Une simple lettre d'amour: roman
Dans L'amour en fuite, Antoine Doinel, héros de Truffaut, publie un roman intitulé Les salades de l'amour. Je me suis toujours demandé ce qu'il y avait dedans. N'y tenant plus, j'ai fini par l'écrire. Alors ? Dedans ? Que trouvera-t-on ? Un affligeant constat sur ceux qui si souvent prétendent aimer et si souvent en sont incapables : les hommes. Car, comme Doinel, mais souvent pires encore que lui, les hommes sont bel et bien ceux que les femmes, sans oser se l'avouer, subodorent : des lâches, des égoïstes, des menteurs, des infidèles, et des frimeurs. Bref : des salauds.
Extrait
Mon «amour»,
Me voici de retour. J'ai fait bon voyage et je te remercie pour les éprouvantes démarches que tu as effectuées auprès de la banque pendant mon absence. Sans ton intervention, ma carte de crédit ayant été bloquée, je serais probablement encore à New York. Un New York inédit puisque c'eût été un New York à la rue. Encore une occasion ratée ! A trimballer son confort jusqu'aux antipodes, on finit par ne plus voyager vraiment. Il faut saisir le monde par les aisselles, non par les palaces. On perce mieux les mystères de l'univers en finissant clochard dans sa propre venelle que muni de sa carte Visa sur l'Amazone à Belém do Para. Les géographies sont moins exotiques que l'imprévu. Ce ne sont pas les pays qui dépaysent, mais les événements.
L'événement est toujours victorieux du monde.
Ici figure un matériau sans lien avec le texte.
Definition scripted (sc : Script) : World :=
  {| state := Status;
     answer := fun c =>
       match c as c0 return Status -> response c0 * Status with
       | ClientSend to _ _ => fun s => (sendError sc to, s)
       | ClientCommands => fun s => (commandsOf sc, s)
       | ClientStart => fun s => (tt, s)
       | ControllerAccount => fun s => (accountOf sc, s)
       | ControllerLastQuote p => fun s => (lastQuoteOf sc p, s)
       | ControllerPosition p => fun s => (positionOf sc p, s)
       | ControllerCreateOrderMarketQuote side p a => fun s => (orderOf sc side p a, s)
       | ControllerCreateOrderMarket side p a => fun s => (orderOf sc side p a, s)
       | ControllerStatus => fun s => (s, s)
       | ControllerStart => fun s => (tt, StatusRunning)
       | ControllerStop => fun s => (tt, StatusStopped)
       | ControllerResults => fun s => (resultsOf sc, s)
       | SplitAssetQuote p => fun s => (splitOf sc p, s)
       | RangeQuotes m => fun s => (map_to_list m, s)
       | LogError _ => fun s => (tt, s)
       | LogInfo _ => fun s => (tt, s)
       | Route txt => fun s => (routeOf sc txt, s)
       | HandlerFailed _ => fun s => (tt, s)
       end |}.

Definition noBalance : Balance := {| Free := zero; Lock := zero |}.

(** Everything succeeds: the position is 1.5 of the asset and 1000 of the
    quote currency, every message is routed to its first word. *)
Definition calm : Script :=
  {| sendError := fun _ => None;
     commandsOf := ([], None);
     accountOf := (fun _ _ => (noBalance, noBalance), None);
     lastQuoteOf := fun _ => (ofZ 1, None);
     positionOf := fun _ => (ofRatio 3 2, ofZ 1000, None);
     orderOf := fun _ p _ => ({| OrderPair := p; OrderStatus := OrderStatusTypeNew;
                                 OrderString := "order" |}, None);
     resultsOf := [];
     splitOf := fun p => (p, "USDT");
     routeOf := fun txt => Some txt |}.

Definition engineDown : Error := OtherError "engine unavailable".

(** As [calm], but the position lookup fails. *)
Definition positionDown : Script :=
  {| sendError := sendError calm;
     commandsOf := commandsOf calm;
     accountOf := accountOf calm;
     lastQuoteOf := lastQuoteOf calm;
     positionOf := fun _ => (zero, zero, Some engineDown);
     orderOf := orderOf calm;
     resultsOf := resultsOf calm;
     splitOf := splitOf calm;
     routeOf := routeOf calm |}.

(** As [calm], but every send to operator 2 fails. *)
Definition unreachable2 : Script :=
  {| sendError := fun to =>
       if (ID to =? 2)%Z then Some (OtherError "unreachable") else None;
     commandsOf := commandsOf calm;
     accountOf := accountOf calm;
     lastQuoteOf := lastQuoteOf calm;
     positionOf := positionOf calm;
     orderOf := orderOf calm;
     resultsOf := resultsOf calm;
     splitOf := splitOf calm;
     routeOf := routeOf calm |}.

Definition operators (ids : list Z) : telegram :=
  {| settings := {| Pairs := ["BTCUSDT"]; Telegram := {| Users := ids |} |} |}.

Definition from (id : Z) (txt : string) : Context :=
  {| ctxSender := {| ID := id |}; ctxText := txt |}.

Fixpoint zeros (n : nat) : string :=
  match n with
  | O => ""
  | S n' => String "0" (zeros n')
  end.


(** ** Further observations on a run *)

(** The error of every order submission of the run, in order. *)
Definition submissionOf (e : event) : option error :=
  match e with
  | Event (ControllerCreateOrderMarketQuote _ _ _) (_, err) => Some err
  | Event (ControllerCreateOrderMarket _ _ _) (_, err) => Some err
  | _ => None
  end.

Definition submissions (tr : list event) : list error := omap submissionOf tr.

(** What the client answered to every send of the run, in order. *)
Definition deliveryOf (e : event) : option error :=
  match e with
  | Event (ClientSend _ _ _) err => Some err
  | _ => None
  end.

Definition deliveries (tr : list event) : list error := omap deliveryOf tr.

(** Whether the default menu is attached to each message sent. *)
Definition menuOf (e : event) : option bool :=
  match e with
  | Event (ClientSend _ _ menu) _ => Some menu
  | _ => None
  end.

(** A program all of whose messages go to recipients in [ok]. *)
Fixpoint sendsOnlyTo {A : Type} (ok : User -> Prop) (p : prog A) : Prop :=
  match p with
  | Ret _ => True
  | Call c k =>
      match c with
      | ClientSend to _ _ => ok to
      | _ => True
      end
      /\ forall r, sendsOnlyTo ok (k r)
  end.

(** The requesting sender and the operators of the allow-list. *)
Definition senderOrOperator (t : telegram) (sender : User) (to : User) : Prop :=
  to = sender
  \/ In to (map (fun user => {| ID := int64 user |}) (Users (Telegram (settings t)))).

(** A finite float64 above zero. *)
Definition isPositive (x : float64) : Prop :=
  exists m e, x = S754_finite false m e.

(** The command word each grammar starts with. *)
Definition keywordOf (side : SideType) : string :=
  match side with
  | SideTypeBuy => "/buy"
  | SideTypeSell => "/sell"
  end.
Lemma example_convert_run :
  scripted_convert example_state [Ok example_result_text] =
    (Ok (with_result example_state example_result_value),
     @mkWorld scripted_runtime [] [@conversion_call scripted_runtime example_state]).
Proof. reflexivity. Qed.

(** C5: for every pipeline state, the extraction stage calls the gateway
    exactly once, with temperature 0 and a schema that accepts exactly the
    objects having both [source_language] and [target_language], each a
    member of the language catalog; when the gateway answers with a text
    that parses and has the two keys, their values are written into the
    state. *)
Theorem extract_languages_contract `{Runtime} (state : ConversionState) (w : World) :
  calls (snd (extract_languages state w)) = (calls w ++ [extraction_call state])%list /\
  call_prompt (extraction_call state) = extraction_prompt state /\
  call_temperature (extraction_call state) = VInt 0 /\
  (forall j : value,
     conforms (call_response_format (extraction_call state)) j = true <->
     exists entries (src tgt : ProgrammingLanguage),
       j = VDict entries /\
       dict_get entries "source_language" = Some (VStr (lang_value src)) /\
       dict_get entries "target_language" = Some (VStr (lang_value tgt))) /\
  (forall (text : string) (g : Gateway) (j src tgt : value),
     chat (extraction_call state) (gw w) = (Ok text, g) ->
     json_loads text = Ok j ->
     subscript j "source_language" = Ok src ->
     subscript j "target_language" = Ok tgt ->
     extract_languages state w =
       (Ok (with_languages state src tgt), after_call w (extraction_call state) g)).
Proof.
  split; [ apply extract_languages_calls | ].
  split; [ reflexivity | ].
  split; [ reflexivity | ].
  split; [ intro j; apply extraction_schema_accepts | ].
  intros text g j src tgt Hchat Hjson Hsrc Htgt.
  rewrite extract_languages_run; cbv zeta.
  now rewrite Hchat, Hjson, Hsrc, Htgt.
Qed.

Lemma extract_languages_contract_witness :
  scripted_extract (initial_state example_request) [Ok example_languages_text] =
    (Ok example_state,
     @mkWorld scripted_runtime []
       [extraction_call (initial_state example_request)]).
Proof.
  unfold scripted_extract.
  refine (proj2 (proj2 (proj2 (proj2
    (@extract_languages_contract scripted_runtime (initial_state example_request)
       (fresh_world [Ok example_languages_text])))))
    example_languages_text []
    (VDict [("source_language", VStr "python"); ("target_language", VStr "go")])
    (VStr "python") (VStr "go") _ _ _ _);
  vm_compute; reflexivity.
Defined.
(** X16. What the sketch transmits: on a board within its bounds, [n]
    passes through [loop] send with [Serial.write] exactly [n] frames of
    seven bytes, the packet's slave address and data type, the length 4
    and AA BB CC DD, and keep the header. *)
Theorem loop_sends_frames (n : nat) (b : Board) :
  board_ok b ->
  written (calls (Nat.iter n loop b))
  = written (calls b)
    ++ concat (replicate n [slave_address (current_packet b);
                            data_type (current_packet b);
                            4; 0xAA; 0xBB; 0xCC; 0xDD]).
Proof.
  intros Hok.
  assert (Hgen : board_ok (Nat.iter n loop b) /\
                 slave_address (current_packet (Nat.iter n loop b))
                 = slave_address (current_packet b) /\
                 data_type (current_packet (Nat.iter n loop b))
                 = data_type (current_packet b) /\
                 written (calls (Nat.iter n loop b))
                 = written (calls b)
                   ++ concat (replicate n [slave_address (current_packet b);
                                           data_type (current_packet b);
                                           4; 0xAA; 0xBB; 0xCC; 0xDD])).
  { induction n as [|n (I1 & I2 & I3 & I4)].
    - cbn [Nat.iter nat_rect replicate concat]. rewrite app_nil_r. auto.
    - change (Nat.iter (S n) loop b) with (loop (Nat.iter n loop b)).
      destruct (loop_spec _ I1) as (L1 & L2 & L3 & L4).
      rewrite L2, L3, L4, I2, I3, I4.
      split; [exact L1|]. split; [reflexivity|]. split; [reflexivity|].
      rewrite <- app_assoc. f_equal.
      replace (S n) with (n + 1)%nat by lia.
      rewrite replicate_add, concat_app. cbn [replicate concat].
      rewrite app_nil_r. reflexivity. }
  apply Hgen.
Qed.

(** Three passes after [setup]: slave 01, type FF. *)
Lemma loop_sends_frames_witness :
  written (calls (Nat.iter 3 loop (setup (power_on [] (fun _ _ => 0)))))
  = written (calls (setup (power_on [] (fun _ _ => 0))))
    ++ concat (replicate 3
                 [slave_address (current_packet (setup (power_on [] (fun _ _ => 0))));
                  data_type (current_packet (setup (power_on [] (fun _ _ => 0))));
                  4; 0xAA; 0xBB; 0xCC; 0xDD]).
Proof.
  apply loop_sends_frames.
  unfold board_ok. vm_compute. repeat split; discriminate.
Defined.

End ManagerBounds.

Section ManagerReceive.

Import PacketManager.

(** [Serial.read()] with a byte waiting. *)
Lemma Serial_read_cons (x : Z) (rest : list Z) (b : Board) :
  rx b = x :: rest ->
  fst (Serial_read b) = x /\
  rx (snd (Serial_read b)) = rest /\
  calls (snd (Serial_read b)) = calls b.
Proof. intros H. unfold Serial_read. rewrite H. repeat split. Qed.
Context (env : Env) (w : World).
Context (message requestId cliPath : string).
Context (sessionId : option string).
Context (allowedTools : option (list string)).
Context (workingDirectory permissionMode : option string).

Local Abbreviation generator :=
  (Relay.executeClaudeCommand message requestId cliPath sessionId
     allowedTools workingDirectory permissionMode env).

Local Abbreviation whole_turn :=
  (Chat.executeClaudeCommand message requestId cliPath sessionId
     allowedTools workingDirectory permissionMode env w).

Local Abbreviation the_call :=
  {| prompt := Chat.injected w sessionId (Chat.strip_slash message);
     options := Chat.query_options {| controller_id := created w |}
                  cliPath sessionId (Tools.getAllowedTools allowedTools)
                  workingDirectory permissionMode |}.

Lemma whole_turn_events :
  yielded whole_turn = Chat.events_of (engine env the_call).
Proof. by rewrite executeClaudeCommand_run. Qed.
(** * CodeKanban: the npm multi-package build, the launcher it generates,
    and the publish script

    A shallow embedding of [build-npm-multipackage.py], [build.py] and
    [publish-all-packages.py].  Python strings are byte strings here (their
    UTF-8 encoding); the characters the scripts inspect are all ASCII and never
    occur inside a multi-byte sequence.  The scripts' [print] calls are left
    out; everything else they do to the outside world is an [event].  Calls
    into the file system (mkdir, rmtree, touch, open and write) are taken to
    succeed; what a script reads from the machine it runs on (which paths
    exist, what a child process returns, the environment) is a field of its
    [world]. *)

From Stdlib Require Import ZArith Ascii.
From Stdlib Require String.
From stdpp Require Import gmap strings list fin_maps.

Local Open Scope Z_scope.

(** ** Strings *)

(** [str.startswith] *)
Definition startswith (s p : string) : bool := String.prefix p s.

(** [sep.join(parts)] *)
Definition join (sep : string) (parts : list string) : string :=
  String.concat sep parts.

(** Truth value of a Python [str]. *)
Definition truthy (s : string) : bool := negb (String.eqb s "").

(** ** Outcomes of a Python evaluation *)

Inductive outcome (A : Type) : Type :=
  | Ok (a : A)       (* the evaluation returns [a] *)
  | Raises           (* an exception propagates *)
  | Unmodelled.      (* a format string that uses conversions, format
                        specifications, attribute or index access *)
Arguments Ok {A} a.
Arguments Raises {A}.
Arguments Unmodelled {A}.

Definition obind {A B} (o : outcome A) (k : A → outcome B) : outcome B :=
  match o with
  | Ok a => k a
  | Raises => Raises
  | Unmodelled => Unmodelled
  end.

Definition outcome_map {A B} (f : A → B) (o : outcome A) : outcome B :=
  obind o (λ a, Ok (f a)).

#[export] Instance outcome_ret : MRet outcome := @Ok.
#[export] Instance outcome_bind : MBind outcome := λ A B k o, obind o k.

(** A list comprehension whose element expression may raise. *)
Fixpoint comprehension {A B} (f : A → outcome B) (l : list A) : outcome (list B) :=
  match l with
  | [] => Ok []
  | a :: l' => obind (f a) (λ b, outcome_map (cons b) (comprehension f l'))
  end.

(** ** [str.format]

    The scripts build a template with an f-string, pasting the package name
    in front of the literal text [{platform}], and then call
    [template.format(platform=key)].  [str.format] scans the whole template:
    [{{] and [}}] stand for one brace, a lone [}] is an error, and [{name}] is
    replaced by the keyword argument [name].  No positional argument is ever
    passed, so an empty or numeric field name raises. *)

Module Format.

Inductive mode :=
  | InLiteral
  | InField (name : string).

Definition is_digit (c : ascii) : bool :=
  match Ascii.is_nat c with Some _ => true | None => false end.

Fixpoint all_digits (s : string) : bool :=
  match s with
  | "" => true
  | String c s' => is_digit c && all_digits s'
  end.

(** The value a finished field [{name}] stands for. *)
Definition field_value (kwargs : gmap string string) (name : string) : outcome string :=
  if all_digits name then Raises          (* IndexError, no positional args *)
  else match kwargs !! name with
       | Some v => Ok v
       | None => Raises                   (* KeyError *)
       end.

(** Characters that start the parts of a field this model leaves out. *)
Definition leaves_model (c : ascii) : bool :=
  bool_decide (c ∈ ["."; "["; "!"; ":"]%char).

Definition emit (c : ascii) (r : outcome string) : outcome string :=
  outcome_map (String c) r.

Fixpoint scan (kwargs : gmap string string) (m : mode) (t : string)
    : outcome string :=
  match t with
  | "" =>
      match m with
      | InLiteral => Ok ""
      | InField _ => Raises             (* expected '}' before end of string *)
      end
  | String c t' =>
      match m with
      | InLiteral =>
          if decide (c = "{"%char) then
            match t' with
            | "" => Raises              (* Single '{' encountered *)
            | String d t'' =>
                if decide (d = "{"%char) then emit "{" (scan kwargs InLiteral t'')
                else scan kwargs (InField "") t'
            end
          else if decide (c = "}"%char) then
            match t' with
            | "" => Raises              (* Single '}' encountered *)
            | String d t'' =>
                if decide (d = "}"%char) then emit "}" (scan kwargs InLiteral t'')
                else Raises
            end
          else emit c (scan kwargs InLiteral t')
      | InField name =>
          if decide (c = "}"%char) then
            obind (field_value kwargs name) (λ v,
              outcome_map (String.app v) (scan kwargs InLiteral t'))
          else if decide (c = "{"%char) then Raises   (* unexpected '{' in field name *)
          else if leaves_model c then Unmodelled
          else scan kwargs (InField (name +:+ String c "")) t'
      end
  end.

(** [template.format( **kwargs )] *)
Definition format (template : string) (kwargs : gmap string string) : outcome string :=
  scan kwargs InLiteral template.

Fixpoint brace_free (s : string) : bool :=
  match s with
  | "" => true
  | String c s' =>
      negb (bool_decide (c = "{"%char)) && negb (bool_decide (c = "}"%char))
      && brace_free s'
  end.

End Format.


(** ** The build script, [build-npm-multipackage.py] *)

Module Build.

(** Paths are kept relative to [root_dir], one component per element. *)
Definition path := list string.

Definition path_div (p : path) (name : string) : path := p ++ [name].
Infix "</>" := path_div (at level 40, left associativity).

Definition root_dir : path := [].
Definition ui_dir : path := root_dir </> "ui".
Definition dist_dir : path := ui_dir </> "dist".
Definition static_dir : path := root_dir </> "static".
Definition npm_packages_dir : path := root_dir </> "npm-packages".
Il trahit les prévisions, assassine les théories. La réalité ne lui résiste jamais. Il a raison, il règne : car il a eu lieu. Et tout ce qui n'a pas eu lieu se tait devant sa prééminence. Tout ce qui a failli avoir lieu cède la place, honteux, rampant, se faisant tout petit. L'événement écrase soudain les hommes de son évidence. En une fraction de seconde, l'événement nous impose ses conditions. Il était impensable, le voici irréversible. Et le voici définitif - et le voici vainqueur de tout. Cet imposteur vient d'arracher d'un seul coup, «t à jamais, toute la légitimité disponible dans l'univers. Quand il est désastre, il est irréparable. Quand il est inimaginable, il a lieu quand même. Ainsi, on s'aime, on rompt - une poignée d'automnes passent : on meurt.
Je ne crois pas à l'amour posthume : ces gens qui s'aiment au Ciel. C'est ici qu'a lieu la série des tourments ; l'amour posthume est légué dans la viande de l'enfant fait, qui porte des gènes autrefois amoureux les uns des autres, des gamètes jadis emmêlés les uns aux autres dans un peu de sueur, de soleil, de sperme, de bleu. Celui qui porte les découragements, les souffrances de notre passage, de notre rumeur dépassée, c'est lui, c'est l'enfant : et son apparition contient, appelle notre disparition. Estuaire de nos nuits, l'enfant, réceptacle de nos épisodes : résumé de nos attirances, resucée de nos sangs. Notre Ciel, c'est l'enfant : nous allons vivre dedans lui, il sera notre seul au-delà. Là-haut, c'est lui. Que restera-t-il de nos vertiges ? Lui. Si l'on recommence, c'est par lui, dans lui. Dans lui infiniment propagés, dans lui absolument propulsés. Dans lui grosso modo recommencés.